(** A try format reads back as it was set.  Setting a try format on
    the image pad with a code of the device's table returns 0, leaves the
    device and the bus untouched and stores the adjusted format in the try
    state; reading the try format of the image pad back returns exactly
    that format and leaves the try state as it is. *)
Theorem try_format_round_trip (sd : v4l2_subdev_state) (fmt fmt2 : v4l2_subdev_format)
    (w : world) :
  u32 (pad fmt) = IMAGE_PAD -> which fmt = V4L2_SUBDEV_FORMAT_TRY ->
  In (u32 (code (format fmt))) (code_table (dev w)) ->
  u32 (pad fmt2) = IMAGE_PAD -> which fmt2 = V4L2_SUBDEV_FORMAT_TRY ->
  exists sd' fmt',
    imx586_set_pad_format sd fmt w = Done (0, sd', fmt', w) /\
    try_fmt_image sd' = format fmt' /\ try_fmt_meta sd' = try_fmt_meta sd /\
    code (format fmt') = u32 (code (format fmt)) /\
    imx586_get_pad_format sd' fmt2 w = Done (0, sd', with_format (format fmt') fmt2, w).
Proof.
  intros Ep Ew Hin Ep2 Ew2.
  destruct (imx586_set_pad_format_image sd fmt w Ep Hin) as (m & _ & _ & E).
  rewrite Ew in E. change (V4L2_SUBDEV_FORMAT_TRY =? V4L2_SUBDEV_FORMAT_TRY) with true in E.
  cbv zeta iota in E.
  eexists _, _. split; [exact E | ].
  unfold set_try_format. rewrite Ep. change (IMAGE_PAD =? IMAGE_PAD) with true. cbv iota.
  cbn [try_fmt_image try_fmt_meta format with_format code].
  split; [reflexivity | ]. split; [reflexivity | ]. split; [reflexivity | ].
  unfold imx586_get_pad_format, get_try_format, set_try_format. rewrite Ep2, Ew2.
  change (NUM_PADS <=? IMAGE_PAD) with false.
  change (IMAGE_PAD =? IMAGE_PAD) with true.
  change (V4L2_SUBDEV_FORMAT_TRY =? V4L2_SUBDEV_FORMAT_TRY) with true. cbv iota.
  rewrite bind_get_dev. cbn [try_fmt_image code].
  erewrite bind_lift_done
    by (apply imx586_get_format_code_member; rewrite u32_u32; exact Hin).
  rewrite u32_u32. reflexivity.
Qed.

Lemma try_format_round_trip_witness :
  exists sd' fmt',
    imx586_set_pad_format blank_sd_state
      (format_request V4L2_SUBDEV_FORMAT_TRY MEDIA_BUS_FMT_SRGGB16_1X16 1920 1080)
      (probed_world false [] 0 0)
    = Done (0, sd', fmt', probed_world false [] 0 0) /\
    try_fmt_image sd' = format fmt' /\
    try_fmt_meta sd' = try_fmt_meta blank_sd_state /\
    code (format fmt')
    = u32 (code (format (format_request V4L2_SUBDEV_FORMAT_TRY
                           MEDIA_BUS_FMT_SRGGB16_1X16 1920 1080))) /\
    imx586_get_pad_format sd'
      (format_request V4L2_SUBDEV_FORMAT_TRY 0 0 0) (probed_world false [] 0 0)
    = Done (0, sd',
            with_format (format fmt') (format_request V4L2_SUBDEV_FORMAT_TRY 0 0 0),
            probed_world false [] 0 0).
Proof.
  apply (try_format_round_trip blank_sd_state
           (format_request V4L2_SUBDEV_FORMAT_TRY MEDIA_BUS_FMT_SRGGB16_1X16 1920 1080)
           (format_request V4L2_SUBDEV_FORMAT_TRY 0 0 0) (probed_world false [] 0 0)).
  - reflexivity.
  - reflexivity.
  - vm_compute. auto 10.
  - reflexivity.
  - reflexivity.
Defined.



Lemma imx586_set_pad_format_active (sd : v4l2_subdev_state) (fmt : v4l2_subdev_format)
    (w : world) :
  driver_inv w ->
  u32 (pad fmt) = IMAGE_PAD -> which fmt <> V4L2_SUBDEV_FORMAT_TRY ->
  In (u32 (code (format fmt))) (code_table (dev w)) ->
  exists m fmt' w',
    v4l2_find_nearest_size
      (get_mode_table (dev w) (code (format fmt)) (xfer_func (format fmt)))
      (fmt_width (format fmt)) (fmt_height (format fmt)) = Some m /\
    imx586_set_pad_format sd fmt w = Done (0, sd, fmt', w') /\
    format fmt'
    = {| fmt_width := width m; fmt_height := height m;
         code := u32 (code (format fmt));
         field := V4L2_FIELD_NONE; colorspace := V4L2_COLORSPACE_RAW;
         ycbcr_enc := V4L2_YCBCR_ENC_601;
         quantization := V4L2_QUANTIZATION_FULL_RANGE;
         xfer_func := if linear m then V4L2_XFER_FUNC_NONE
                      else V4L2_XFER_FUNC_GRADATION_COMPRESSION |} /\
    mode (dev w') = m /\
    (m = mode (dev w) -> w' = w) /\
    (m <> mode (dev w) -> fmt_code (dev w') = u32 (code (format fmt))) /\
    driver_inv w'.
Proof.
  intros Hinv Ep Ew Hin. pose proof Hinv as ((Hb & Hh) & Ht & Hp).
  destruct (imx586_set_pad_format_image sd fmt w Ep Hin) as (m & Em & Hm & E).
  apply get_mode_table_catalog in Hm.
  assert (Ew' : (which fmt =? V4L2_SUBDEV_FORMAT_TRY) = false) by (apply Z.eqb_neq; exact Ew).
  rewrite Ew' in E. cbv zeta iota in E.
  pose proof (mode_eqb_catalog _ _ (bi_mode _ Hb) Hm) as Heq.
  exists m. destruct (mode_eqb (mode (dev w)) m) eqn:Emode; cbn [negb] in E.
  - assert (Esame : mode (dev w) = m) by (apply Heq; reflexivity).
    eexists _, w. split; [exact Em | ]. split; [exact E | ].
    cbn [format with_format].
    split; [reflexivity | ]. split; [exact Esame | ]. split; [reflexivity | ].
    split; [congruence | exact Hinv].
  - assert (Ediff : mode (dev w) <> m) by (intros H; apply Heq in H; congruence).
    set (w1 := with_dev (set_fmt_code (u32 (code (format fmt))) (set_mode m (dev w))) w) in *.
    assert (Hb1 : base_inv (dev w1))
      by (subst w1; cbn [dev with_dev]; apply base_inv_new_mode; assumption).
    destruct (returns_done _ _ (imx586_set_framing_limits_returns w1 Hb1))
      as ([] & w2 & Erun & Hi2 & Ht2 & Hf2).
    erewrite bind_done in E by exact Erun. unfold ret in E.
    eexists _, w2. split; [exact Em | ]. split; [exact E | ].
    cbn [format with_format].
    split; [reflexivity | ].
    split; [rewrite (f_mode _ _ Hf2); reflexivity | ].
    split; [congruence | ].
    split; [intros _; rewrite (f_fmt_code _ _ Hf2); reflexivity | ].
    split; [exact Hi2 | split; [exact Ht2 | ]].
    rewrite (f_streaming _ _ Hf2), (f_usage _ _ Hf2). exact Hp.
Qed.

(** What an active format commits, and how it reads back.  An active
    format set on the image pad with a code of the device's table returns 0
    with the size of the nearest mode of the table that [get_mode_table]
    selects.  When that is the current mode, nothing changes: not the
    timing, and not the stored format code either, whatever code was
    requested; reading the active format back then returns the code stored
    before.  When it is another mode, the mode and the requested code are
    stored, the vertical-blanking range and the pixel rate are published
    for the new mode, and the format reads back exactly as the set returned
    it. *)
Theorem active_format_read_back (sd sd2 : v4l2_subdev_state)
    (fmt fmt2 : v4l2_subdev_format) (w : world) :
  driver_inv w ->
  u32 (pad fmt) = IMAGE_PAD -> which fmt <> V4L2_SUBDEV_FORMAT_TRY ->
  In (u32 (code (format fmt))) (code_table (dev w)) ->
  u32 (pad fmt2) = IMAGE_PAD -> which fmt2 <> V4L2_SUBDEV_FORMAT_TRY ->
  exists m fmt' w' fmt2',
    v4l2_find_nearest_size
      (get_mode_table (dev w) (code (format fmt)) (xfer_func (format fmt)))
      (fmt_width (format fmt)) (fmt_height (format fmt)) = Some m /\
    imx586_set_pad_format sd fmt w = Done (0, sd, fmt', w') /\
    fmt_width (format fmt') = width m /\ fmt_height (format fmt') = height m /\
    code (format fmt') = u32 (code (format fmt)) /\
    mode (dev w') = m /\
    imx586_get_pad_format sd2 fmt2 w' = Done (0, sd2, fmt2', w') /\
    format fmt2' = with_code (fmt_code (dev w')) (format fmt') /\
    (m = mode (dev w) -> w' = w /\ code (format fmt2') = fmt_code (dev w)) /\
    (m <> mode (dev w) ->
       format fmt2' = format fmt' /\
       minimum (vblank (dev w')) = min_VMAX m - height m /\
       maximum (vblank (dev w')) = IMX586_VMAX_MAX - height m /\
       cur (pixel_rate (dev w')) = width m * IMX586_PIXEL_RATE / min_HMAX m).
Proof.
  intros Hinv Ep Ew Hin Ep2 Ew2.
  destruct (imx586_set_pad_format_active sd fmt w Hinv Ep Ew Hin)
    as (m & fmt' & w' & Em & E & Efmt & Fm & Hsame & Hdiff & Hinv').
  pose proof (bi_fmt_code _ (proj1 (proj1 Hinv'))) as Hcode.
  assert (Ew2' : (which fmt2 =? V4L2_SUBDEV_FORMAT_TRY) = false)
    by (apply Z.eqb_neq; exact Ew2).
  eexists m, fmt', w', _. split; [exact Em | ]. split; [exact E | ].
  rewrite Efmt. cbn [fmt_width fmt_height code].
  split; [reflexivity | ]. split; [reflexivity | ]. split; [reflexivity | ].
  split; [exact Fm | ].
  split.
  { unfold imx586_get_pad_format. rewrite Ep2, Ew2'.
    change (NUM_PADS <=? IMAGE_PAD) with false.
    change (IMAGE_PAD =? IMAGE_PAD) with true. cbv iota.
    rewrite bind_get_dev. erewrite bind_lift_done by reflexivity.
    erewrite bind_lift_done
      by (apply imx586_get_format_code_member;
          rewrite (code_table_u32 _ _ Hcode); exact Hcode).
    rewrite (code_table_u32 _ _ Hcode). reflexivity. }
  cbn [format with_format]. rewrite Fm. unfold with_code.
  cbn [fmt_width fmt_height code field colorspace ycbcr_enc quantization xfer_func].
  split; [reflexivity | ]. split.
  - intros Hs. rewrite (Hsame Hs). split; reflexivity.
  - intros Hd. rewrite (Hdiff Hd).
    destruct Hinv' as (_ & Ht' & _).
    pose proof (ti_vblank _ Ht') as (V1 & V2).
    pose proof (ti_pixel_rate _ Ht') as P.
    rewrite Fm in V1, V2, P.
    split; [reflexivity | ]. split; [exact V1 | ]. split; [exact V2 | ].
    apply P.
Qed.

-- Activity --
Could you set down, exactly as written, the lines above between the one holding "split; [rewrite (f_mode" and the one holding "split; [exact Hi2", inclusive, and nothing more?

-- Output for this task --
    split; [rewrite (f_mode _ _ Hf2); reflexivity | ].
    split; [congruence | ].
    split; [intros _; rewrite (f_fmt_code _ _ Hf2); reflexivity | ].
    split; [exact Hi2 | split; [exact Ht2 | ]].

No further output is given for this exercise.